Handling missing data in cardiovascular prediction models in real live
In this project, we investigated traditional statistical and modern machine learning (ML) methods for
handling of missing predictor data when applying prediction models for cardiovascular diseases in real-time medical settings and evaluated how well ML-based prediction model studies follow recommendations from existing reporting guidelines on missing data. We show how a majority of the clinical prediction model studies that use ML techniques does not report sufficient information on the presence and handling of missing data, despite missing values being highly common in routine healthcare data that often form the basis in ML prediction models studies.

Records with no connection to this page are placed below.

Definition try_apply (A : alloc) (s : InputSnapshot) (e : InputEvent) : InputSnapshot * result InputError unit :=
  match e with
  | InputEvent.Key key pressed =>
      match pressed, binary_search (in_keys s) key with
      | true, Err index =>
          if negb (A 0%nat) then (s, Err InputError.AllocationFailed)
          else (in_with_keys s (take index (in_keys s) ++ key :: drop index (in_keys s)), Ok tt)
      | false, Ok index => (in_with_keys s (take index (in_keys s) ++ drop (S index) (in_keys s)), Ok tt)
      | _, _ => (s, Ok tt)
      end
  | InputEvent.MouseButton button pressed =>
      if button <? 16 then
        let mask := Z.shiftl 1 button in
        (in_with_buttons s
           (if pressed then Z.lor (in_buttons s) mask else Z.land (in_buttons s) (lnot_w 16 mask)), Ok tt)
      else (s, Ok tt)
  | InputEvent.MouseMoved x y => (in_with_position s (x, y), Ok tt)
  | InputEvent.TextByte byte =>
      if in_text_count s <? zlen (in_text s) then
        (in_with_text s (zset (in_text s) (in_text_count s) byte) (saturating_add 8 (in_text_count s) 1), Ok tt)
      else (s, Ok tt)
  end.

Record HeadlessInput := { hi_pending : list InputEvent; hi_current : InputSnapshot }.

Definition input_try_push (A : alloc) (h : HeadlessInput) (e : InputEvent) : HeadlessInput * result InputError unit :=
  if negb (A 0%nat) then (h, Err InputError.AllocationFailed)
  else ({| hi_pending := hi_pending h ++ [e]; hi_current := hi_current h |}, Ok tt).

(** The loop of [try_advance]: an event that cannot be applied stays in front. *)
Fixpoint advance_loop (As : nat -> alloc) (k : nat) (s : InputSnapshot) (pending : list InputEvent)
  : HeadlessInput * result InputError unit :=
  match pending with
  | [] => ({| hi_pending := []; hi_current := s |}, Ok tt)
  | e :: rest =>
      match try_apply (As k) s e with
      | (s, Err x) => ({| hi_pending := pending; hi_current := s |}, Err x)
      | (s, Ok _) => advance_loop As (S k) s rest
      end
  end.

Definition input_try_advance (As : nat -> alloc) (h : HeadlessInput) : HeadlessInput * result InputError unit :=
  advance_loop As 0 (in_with_text (hi_current h) (in_text (hi_current h)) 0) (hi_pending h).

(** [advance] panics when [try_advance] fails. *)
Definition input_advance (As : nat -> alloc) (h : HeadlessInput) : option HeadlessInput :=
  match input_try_advance As h with (h, Ok _) => Some h | (_, Err _) => None end.

(** ** The driver *)
Record InputSubsystem := { ip_input : HeadlessInput; ip_previous_buttons : Z; ip_previous_keys : list Z }.
Definition input_subsystem_default : InputSubsystem :=
  {| ip_input := {| hi_pending := []; hi_current := input_snapshot_default |};
     ip_previous_buttons := 0; ip_previous_keys := [] |}.

(** An array of [n] filled from a list. *)
Definition filled (n : nat) (l : list Z) : list Z := take n l ++ replicate (n - length l) 0.

Definition contains_key (l : list Z) (k : Z) : bool := existsb (Z.eqb k) l.

(** The two edge loops: the keys of [now] not in [before], up to 32. *)
Fixpoint edge_keys (now before : list Z) (count : nat) (acc : list Z) : list Z :=
  match now with
  | [] => acc
  | k :: now =>
      if negb (contains_key before k) && (count <? 32)%nat
      then edge_keys now before (S count) (acc ++ [k]) else edge_keys now before count acc
  end.

Definition frame_buttons (s : InputSnapshot) : Z :=
  foldl (fun b i => if mouse_button_down s (Z.of_nat i) then Z.lor b (Z.shiftl 1 (Z.of_nat i)) else b) 0 (seq 0 16).

(** [u8::try_from(n).unwrap_or(default)]. *)
Definition u8_or (default n : Z) : Z := if n <=? 255 then n else default.

Definition input_frame (p : InputSubsystem) : InputFrame :=
  let s := hi_current (ip_input p) in
  let buttons := frame_buttons s in
  let pressed := edge_keys (in_keys s) (ip_previous_keys p) 0 [] in
  let released := edge_keys (ip_previous_keys p) (in_keys s) 0 [] in
  {| if_mouse_x := fst (in_position s); if_mouse_y := snd (in_position s);
     if_mouse_buttons := buttons;
     if_pressed_buttons := Z.land buttons (lnot_w 16 (ip_previous_buttons p));
     if_released_buttons := Z.land (ip_previous_buttons p) (lnot_w 16 buttons);
     if_key_count := u8_or 32 (Z.min (zlen (in_keys s)) 32); if_keys := filled 32 (in_keys s);
     if_pressed_key_count := u8_or 32 (zlen pressed); if_pressed_keys := filled 32 pressed;
     if_released_key_count := u8_or 32 (zlen released); if_released_keys := filled 32 released;
     if_text_count := u8_or 64 (zlen (snapshot_text s)); if_text := filled 64 (snapshot_text s) |}.

Section Driver.
Context {P V : Type} `{!Payload InputEventMessage P} `{!Payload InputFrame P}.

Definition input_message (As : nat -> alloc) (k : nat) (h : HeadlessInput) (e : Envelope P) : option HeadlessInput :=
  if env_topic e =? 4 then
    match envelope_downcast (downcast (T := InputEventMessage)) e with
    | Ok m => Some (fst (input_try_push (As k) h (iem_event m)))
    | Err _ => Some h
    end
  else Some h.

Fixpoint publish_to (debug : bool) (c : KernelContext P V) (names : list string) (topic : Z) (payload : P)
  : option (KernelContext P V) :=
  match names with
  | [] => Some c
  | name :: names =>
      match ctx_resolve c name with
      | Some to => '(c, _) ← ctx_publish debug c to topic payload; publish_to debug c names topic payload
      | None => publish_to debug c names topic payload
      end
  end.

Definition frame_readers : list string := ["ui"; "physics"; "sudoku-game"; "rubik-driver"]%string.

Definition input_tick (debug : bool) (Ar Aa : nat -> alloc) (p : InputSubsystem) (c : KernelContext P V)
  : option (InputSubsystem * KernelContext P V) :=
  '(c, h) ← receive_all (input_message Ar) c (ip_input p);
  h ← input_advance Aa h;
  let p := {| ip_input := h; ip_previous_buttons := ip_previous_buttons p; ip_previous_keys := ip_previous_keys p |} in
  let frame := input_frame p in
  c ← publish_to debug c frame_readers 2 (into frame);
  Some ({| ip_input := h; ip_previous_buttons := frame_buttons (hi_current h);
           ip_previous_keys := in_keys (hi_current h) |}, c).
End Driver.

(** ** Specification *)
Definition held (S : gset Z) (e : InputEvent) : gset Z :=
  match e with
  | InputEvent.Key k true => {[k]} ∪ S
  | InputEvent.Key k false => S ∖ {[k]}
  | _ => S
  end.

Definition button_after (i : Z) (b : bool) (e : InputEvent) : bool :=
  match e with InputEvent.MouseButton j p => if i =? j then p else b | _ => b end.

Definition position_after (p : Z * Z) (e : InputEvent) : Z * Z :=
  match e with InputEvent.MouseMoved x y => (x, y) | _ => p end.

Definition text_byte (e : InputEvent) : option Z :=
  match e with InputEvent.TextByte b => Some b | _ => None end.

(** The keys of a snapshot are a set in order, its text array has 64 places. *)
Record snapshot_ok (s : InputSnapshot) : Prop := {
  sk_keys : StronglySorted Z.lt (in_keys s);
  sk_text : zlen (in_text s) = 64;
  sk_count : 0 <= in_text_count s <= 64
}.

(** *** Sorted keys *)
Lemma search_spec l key : StronglySorted Z.lt l ->
  match binary_search l key with
  | Ok i => exists a b, l = a ++ key :: b /\ length a = i
  | Err i => exists a b, l = a ++ b /\ length a = i /\
      Forall (fun x => x < key) a /\ Forall (fun x => key < x) b
  end.
Proof.
  induction 1 as [|x l Hs IH Hx]; cbn [binary_search]; [by exists [], []|].
  destruct (Z.eqb_spec x key) as [->|Hne]; [by exists [], l|].
  destruct (Z.ltb_spec key x).
  - exists [], (x :: l). repeat split; [constructor|]. constructor; [lia|].
    eapply list.Forall_impl; [exact Hx|]. cbn. lia.
  - destruct (binary_search l key) as [i|i].
    + destruct IH as (a & b & -> & <-). by exists (x :: a), b.
    + destruct IH as (a & b & -> & <- & Ha & Hb). exists (x :: a), b. repeat split; [|done]. constructor; [lia|done].
Qed.

Lemma sorted_app_iff (a b : list Z) : StronglySorted Z.lt (a ++ b) <->
  StronglySorted Z.lt a /\ StronglySorted Z.lt b /\ Forall (fun x => Forall (fun y => x < y) b) a.
Proof.
  induction a as [|x a IH]; cbn.
  - split; [intros H; repeat split; [constructor|done|constructor]|by intros (_ & ? & _)].
  - split.
    + intros H. inv H. apply IH in H2 as (H1 & H4 & H5). apply list.Forall_app in H3 as [H6 H7].
      repeat split; [by constructor|done|by constructor].
    + intros (H1 & H2 & H3). inv H1. inv H3. constructor; [by apply IH|]. by apply list.Forall_app.
Qed.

Also, we show that ML-based prediction model studies adhered poorly to the current guideline Transparent Reporting of a multivariable prediction model for Individual Prognosis or Diagnosis (TRIPOD).
We further developed and present the development of novel real time imputation methods for missing predictor values using either conditional modelling imputation (CMI, where a multivariable imputation model is derived for each predictor from a population) or joint modelling imputation (JMI, where we use a multivariate normal approximation to generate patient-specific imputations). The use of JMI, especially with auxiliary variables (i.e., variables not part of the prediction model), for real-time imputation of missing predictor values is found to be preferred. We also compared various ML modelling techniques that deal with missing predictor values. The use of surrogate splits were found to perform poorly, whilst pattern submodels showed good performance only when paired with a specific modelling technique. Overall, JMI is still to be preferred, provided multiple imputations are used. We also describe how the adoption of internal-external cross-validation (IECV) is preferred to assess the generalizability of prediction models during their development, and to identify whether complex modelling strategies may offer any advantages. Briefly, IECV allows to evaluate model performance in non-random hold-out samples with individuals from different settings or populations.
Lastly, we present a pilot study which shows that the use of real-time missing predictor value imputation was found to be acceptable by potential users of CVD prediction models. The findings are reported in a PhD thesis of Steven Nijman, to be defended in 2022.